- **Dataset**:
(* ===== verification/Backstop.v ===== *)
(** * Backstops and artifacts

    [core/src/backstop.rs]: which steps a backstop covers, when it is armed, the
    reach rule and the triggers an intent admits; [core/src/artifact.rs]: the
    language a host's artifact is rendered in and which have a template. *)

From Stdlib Require Import Sorted.
From stdpp Require Import base strings pretty numbers option sets gmap list.
From S2P Require Import Prelude Model Algebra Intent.

(** ** Coverage *)

Record Coverage := mkCoverage {
  covered : list N;
  installed_before : option N;
  armed_before_step : N;
  late_arming_window : list N;
}.

Definition target_undo_steps (items : list Item) : list N :=
  filter_map (fun '(n, it) =>
    match op_of it with
    | Some o => if op_undo_locus o == ULTarget then Some n else None
    | None => None
    end) (numbered items).

Definition coverage (p : Plan) : option Coverage :=
  match plan_backstop p with
  | None => None
  | Some b =>
      let cov := target_undo_steps (plan_body p) in
      let a := bs_arm_before b in
      Some {|
        covered := cov;
        installed_before := head cov;
        armed_before_step := a;
        late_arming_window := List.filter (fun n => (n <? a)%N) cov;
      |}
  end.

Definition armed_before (p : Plan) (n : N) : bool :=
  match plan_backstop p with
  | None => false
  | Some b => (bs_arm_before b <=? n)%N
  end.

Definition reach_violations (p : Plan) : list N :=
  filter_map (fun '(n, it) =>
    match op_of it with
    | None => None
    | Some o =>
        if (op_reach o != []) && ((op_undo_locus o != ULTarget) || negb (armed_before p n))
        then Some n else None
    end) (numbered (plan_body p)).

(** ** Triggers *)

Inductive TriggerViolation :=
| AfterNotWane
| TemporaryConfirmed
| PermanentAfter
| NoConfirmOrCommitPath (k : nat).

- **Your objective**:
All of the entries above must be output word for word.

- **Task output**:
(* ===== verification/Backstop.v ===== *)
(** * Backstops and artifacts

    [core/src/backstop.rs]: which steps a backstop covers, when it is armed, the
    reach rule and the triggers an intent admits; [core/src/artifact.rs]: the
    language a host's artifact is rendered in and which have a template. *)

From Stdlib Require Import Sorted.
From stdpp Require Import base strings pretty numbers option sets gmap list.
From S2P Require Import Prelude Model Algebra Intent.

(** ** Coverage *)

Record Coverage := mkCoverage {
  covered : list N;
  installed_before : option N;
  armed_before_step : N;
  late_arming_window : list N;
}.

Definition target_undo_steps (items : list Item) : list N :=
  filter_map (fun '(n, it) =>
    match op_of it with
    | Some o => if op_undo_locus o == ULTarget then Some n else None
    | None => None
    end) (numbered items).

Definition coverage (p : Plan) : option Coverage :=
  match plan_backstop p with
  | None => None
  | Some b =>
      let cov := target_undo_steps (plan_body p) in
      let a := bs_arm_before b in
      Some {|
        covered := cov;
        installed_before := head cov;
        armed_before_step := a;
        late_arming_window := List.filter (fun n => (n <? a)%N) cov;
      |}
  end.

Definition armed_before (p : Plan) (n : N) : bool :=
  match plan_backstop p with
  | None => false
  | Some b => (bs_arm_before b <=? n)%N
  end.

Definition reach_violations (p : Plan) : list N :=
  filter_map (fun '(n, it) =>
    match op_of it with
    | None => None
    | Some o =>
        if (op_reach o != []) && ((op_undo_locus o != ULTarget) || negb (armed_before p n))
        then Some n else None
    end) (numbered (plan_body p)).

(** ** Triggers *)

Inductive TriggerViolation :=
| AfterNotWane
| TemporaryConfirmed
| PermanentAfter
| NoConfirmOrCommitPath (k : nat).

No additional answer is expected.